One Hike In Oklahoma
I did not like Oklahoma at first. I moved here for my girlfriend's job - from Ohio - though before that I had always imagined that I might find my way back to Portland someday. Moving to Oklahoma felt like saying goodbye to that dream, committing fully to something new and uncertain. The first few months I was enmeshed in a kind of mourning: for my old city, for the other futures I thought I might have had.
I didn't feel like I clicked with the city. Everything was too spread out. The bars seemed more run-down, cobbled together, and attracting the kind of people I usually went to the bar to avoid. I was getting older, too, and questioning what kind of life I should be building for myself.
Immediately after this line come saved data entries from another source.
(** [apply_type_subst] answers the tree that the type denotes, without bindings. *)
Lemma apply_den n : (n <= 64)%nat -> forall fuel c t τ, (n < fuel)%nat -> pool_ok (intern c) ->
  subst_ready (type_subst c) = true -> ty_den (intern c) (type_subst c) n t τ ->
  applies (apply_type_subst fuel) c n t τ.
Proof.
  induction n as [n IH] using lt_wf_ind. intros Hn fuel c t τ Hf Hp Hready H k b Hr.
  destruct fuel as [|fuel]; [lia|]. cbn [apply_type_subst]. rewrite Hready. cbn [negb].
  destruct (N.eqb_spec t IP_NONE) as [->|Ht].
  { exists IP_NONE, c. split; [done|]. split; [|eapply room_le; [exact Hr|lia|lia]]. split; [by apply grows_refl|].
    inversion H as [|? ? ? Hne|? ? ? Hrd|? ? ? ? ? Hrd|? ? ? ? ? ? ? Hrd Hw|? ? ? ? ? ? ? ? ? ? Hrd]; subst;
      try done; try constructor; exfalso; destruct (reads_ok _ _ _ Hp Hrd) as (_ & _ & _ & Hlow);
      try done; try (by destruct (wraps_compound _ _ _ _ Hw)); by vm_compute in Hlow. }
  unfold type_resolve. rewrite Hready.
  destruct (resolve_ty_den c n Hp t τ 64 Ht Hn H) as (j & m & -> & Hm & Hj & Hd & Hid). cbn [obind]. clear H Ht t.
  assert (Hroom0 : room k b (intern c)) by (eapply room_le; [exact Hr|lia|lia]).
  inversion Hd as [|? ? q Hne Hrd Ha|? ? id Hrd Hg|n0 ? id i ? Hrd Hg Hd'|n0 ? q e mk wrap τ0 Hrd Hw Hd'|n0 ? ret mo cb tb ps er τr τs Hrd Hret Hps];
    subst; [done|..].
  - destruct Hrd as [Hl Hk]. rewrite Hk. cbn [obind].
    exists j, c. split; [by destruct q|]. split; [|done]. split; [by apply grows_refl|]. by eapply td_atom.
  - destruct Hrd as [Hl Hk]. rewrite Hk. cbn [obind].
    exists j, c. split; [done|]. split; [|done]. split; [by apply grows_refl|]. by apply td_hole.
  - exfalso. rewrite (Hid id Hrd) in Hg. done.
  - destruct (wraps_size _ _ _ _ τ0 Hw) as [Esize Ecost]. rewrite Esize, Ecost in Hr. unfold tree_room in Hr.
    pose proof (proj2 Hrd) as Hk. rewrite Hk. cbn [obind].
    destruct (IH n0 ltac:(lia) ltac:(lia) fuel c e τ0 ltac:(lia) Hp Hready Hd' (k + 1) (36 + b)) as (e' & c1 & E & [Hg1 Hd1] & Hr1).
    { eapply room_le; [exact Hr|lia|lia]. }
    destruct (rebuild_ok c c1 n0 j q e e' mk wrap τ0 k b Hp Hg1 Hrd Hw Hd1 Hr1) as (t' & c' & E' & [Hg' Hd''] & Hr').
    exists t', c'. split; [|split; [split; [done|eapply ty_den_mono; [exact Hd''|lia]]|done]].
    destruct Hw; rewrite E; exact E'.
  - rewrite (proj2 Hrd). cbn [obind]. cbn [ty_size ty_cost] in Hr. unfold tree_room in Hr.
    set (sz := list_sum (map ty_size τs)) in *. set (ct := list_sum (map ty_cost τs)) in *.
    destruct (IH n0 ltac:(lia) ltac:(lia) fuel c ret τr ltac:(lia) Hp Hready Hret
      (k + 1 + N.of_nat sz) (N.of_nat ct + (36 + 4 * N.of_nat (length τs) + b))) as (r' & c1 & E & [Hg1 Hd1] & Hr1).
    { eapply room_le; [exact Hr|lia|lia]. }
    rewrite E. cbn [obind]. destruct (grows_subst c c1 Hg1) as (_ & Em & _).
    destruct (map_params_ok (apply_type_subst fuel) n0 (type_subst c)) with (ps := ps) (τs := τs) (c := c1)
      (k := k + 1) (b := 36 + 4 * N.of_nat (length τs) + b) as (ps' & c2 & E2 & Hg2 & Hd2 & Hr2).
    + intros c0 t0 τ0 Hp0 Em0 Hd0. rewrite <- Em0 in Hd0. apply (IH n0); [lia|lia|lia|done|by rewrite Em0|done].
    + apply Hg1.
    + done.
    + eapply Forall2_impl; [exact Hps|]. intros ? ?. by apply grows_den.
    + exact Hr1.
    + rewrite E2. cbn [obind]. pose proof (grows_trans _ _ _ Hg1 Hg2) as Hg.
      assert (Hfin : forall i c', grows c c' -> grows c2 c' -> reads (intern c') i (IPK_FN_TYPE r' mo cb tb ps' er) ->
        tree_ok c c' n i (TyFn τr mo cb tb τs er)).
      { intros i c' Hgc Hgc2 Hi. split; [done|]. eapply (ty_den_mono _ _ (S n0)); [|lia]. eapply td_fn; [exact Hi| |].
        - eapply grows_den; [exact (grows_trans _ _ _ Hg2 Hgc2)|exact Hd1].
        - eapply Forall2_impl; [exact Hd2|]. intros ? ?. by apply grows_den. }
      destruct (reads_ok _ _ _ Hp Hrd eq_refl) as (Hok & Hnorm & _).
      assert (Hlen : length ps' = length ps) by (rewrite (Forall2_length _ _ _ Hd2); symmetry; exact (Forall2_length _ _ _ Hps)).
      destruct ((r' =? ret) && words_eqb ps' ps) eqn:Esame.
      * apply andb_true_iff in Esame as [->%N.eqb_eq ->%words_eqb_eq]. exists j, c2. split; [done|].
        split; [|eapply room_le; [exact Hr2|lia|lia]]. apply Hfin; [done|apply grows_refl, Hg|].
        eapply reads_extends; [apply Hg|exact Hrd].
      * destruct (intern_key_ok c2 (IPK_FN_TYPE r' mo cb tb ps' er) k b) as (i & c' & E3 & Hg3 & Hr3 & Hi).
        { apply Hg. }
        { simpl in Hok |- *. by rewrite Hlen. }
        { done. }
        { cbn [norm] in Hnorm |- *. injection Hnorm as ->. done. }
        { eapply room_le; [exact Hr2|lia|]. unfold key_cost. simpl. rewrite (Forall2_length _ _ _ Hd2). lia. }
        exists i, c'. split; [exact E3|]. split; [|exact Hr3]. apply Hfin; [by eapply grows_trans|done|done].
Qed.

End TypeTrees.
(** The loop stops when [found] is set. *)
Definition until_found (f : Node -> DeclAstIdFinder -> outcome DeclAstIdFinder)
    : list Node -> DeclAstIdFinder -> outcome DeclAstIdFinder :=
  fix go es s :=
    match es, found s with
    | e :: es, None => let! s := f e s in go es s
    | _, _ => Ret s
    end.

Fixpoint decl_ast_id_find (fuel : nat) (node : Node) (f : DeclAstIdFinder) : outcome DeclAstIdFinder :=
  match fuel with
  | O => OutOfFuel
  | S fuel =>
      match found f with
      | Some _ => Ret f
      | None =>
          if remaining f =? 0 then Ret (mkFinder 0 (Some node))
          else until_found (decl_ast_id_find fuel) (node_children node) (mkFinder (remaining f - 1) None)
      end
  end.

Fixpoint decl_ast_id_collect_walk (fuel : nat) (node : Node) (out : list Node) : outcome (list Node) :=
  match fuel with
  | O => OutOfFuel
  | S fuel => each (decl_ast_id_collect_walk fuel) (node_children node) (out ++ [node])
  end.

Definition decl_ast_id_resolve (wrapper : option Node) (rel : N) : outcome (option Node) :=
  match wrapper with
  | None => Ret None
  | Some w => let! f := decl_ast_id_find (height w) w (mkFinder rel None) in Ret (found f)
  end.

Definition decl_ast_id_preorder_collect (wrapper : option Node) : outcome (list Node) :=
  match wrapper with
  | None => Ret []
  | Some w => decl_ast_id_collect_walk (height w) w []
  end.

(** What [db_query_decl_ast_map] succeeds with: the entry's range. *)
Definition decl_ast_map_fingerprint (p : SyntaxNodePtr) : Fingerprint :=
  db_fp_u64 (N.lor (u64 (N.shiftl (r_start (ptr_range p)) 32)) (r_length (ptr_range p))).

(** ** The tables *)

Definition BODY_SCOPE_NONE : N := 0xFFFFFFFF.

Record ScopeRow : Set := mkScopeRow { parent : N; block_node_rel : N }.
Record ScopedBind : Set := mkScopedBind { scope_id : N; name : N; bind_site_rel : N }.

(** A zeroed [scope_map] is [None]. *)
Record FnBody : Type := mkFnBody { fb_scope_off : N; scope_len : N; fb_bind_off : N; bind_len : N; fb_scope_map : option (gmap N N) }.

Definition empty_body : FnBody := mkFnBody 0 0 0 0 None.

Section Build.

Context {P : Type} `{!Interner P}.

(** The fields of [struct db] that are used here: [strings], [names.RESUME] and the pools. *)
Record Db : Type := mkDb { strings : P; RESUME : N; body_scope_rows : list ScopeRow; body_scope_binds : list ScopedBind }.

Record BSBuilder : Type := mkBuilder {
  db : Db;
  scope_off : N;
  bind_off : N;
  scope_map : gmap N N;
  fp : Fingerprint;
  decl_map : DeclAstIdMap
}.

Definition count_of {A} (v : list A) : N := u32 (N.of_nat (length v)).

(** [rel] stays 0 when the lookup misses. *)
Definition rel_of (b : BSBuilder) (node : option Node) : N :=
  match node with
  | Some n => match decl_ast_id_lookup (decl_map b) n with Some rel => rel | None => 0 end
  | None => 0
  end.

Definition scope_push (b : BSBuilder) (par : N) (block_node : option Node) : N * BSBuilder :=
  let s := db b in
  let id := u32_sub (count_of (body_scope_rows s)) (scope_off b) in
  let row := mkScopeRow par (rel_of b block_node) in
  (id, mkBuilder (mkDb (strings s) (RESUME s) (body_scope_rows s ++ [row]) (body_scope_binds s))
         (scope_off b) (bind_off b) (scope_map b) (db_fp_combine (fp b) (db_fp_u64 par)) (decl_map b)).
Did it even matter that I didn't like the bars as much, when I thought I should probably be cutting down on my drinking anyway? By March of that year, questions about bars became somewhat hypothetical anyway, as the entire world went into its COVID induced shutdown, and my world shrank to the confines of two apartments.
Here's a list of other things I didn't like about Oklahoma:
too many strip malls
you had to drive everywhere
too flat (though so was Ohio)
noisy bugs
weird colors
tornadoes
too windy
too muggy
shrubby looking trees
I worked too damn much
What I got in return for these things was the sky. The sky in Oklahoma is vast. It conveys a sense of depth akin to an ocean, and staring at it can induce a sense of stillness that feels like meditation. Your own minusculeness becomes readily apparent, like looking up at a giant building or a mountain, something so large that it can only inspire a feeling like bewilderment . You can see strange colors at sunset, vivid and alien, and clouds will drift by like whales passing under a ship. But it didn't feel like an even trade.
During COVID, many people introduced new hobbies into their lives. I know people that started baking bread, or skateboarding. I decided to get into hiking.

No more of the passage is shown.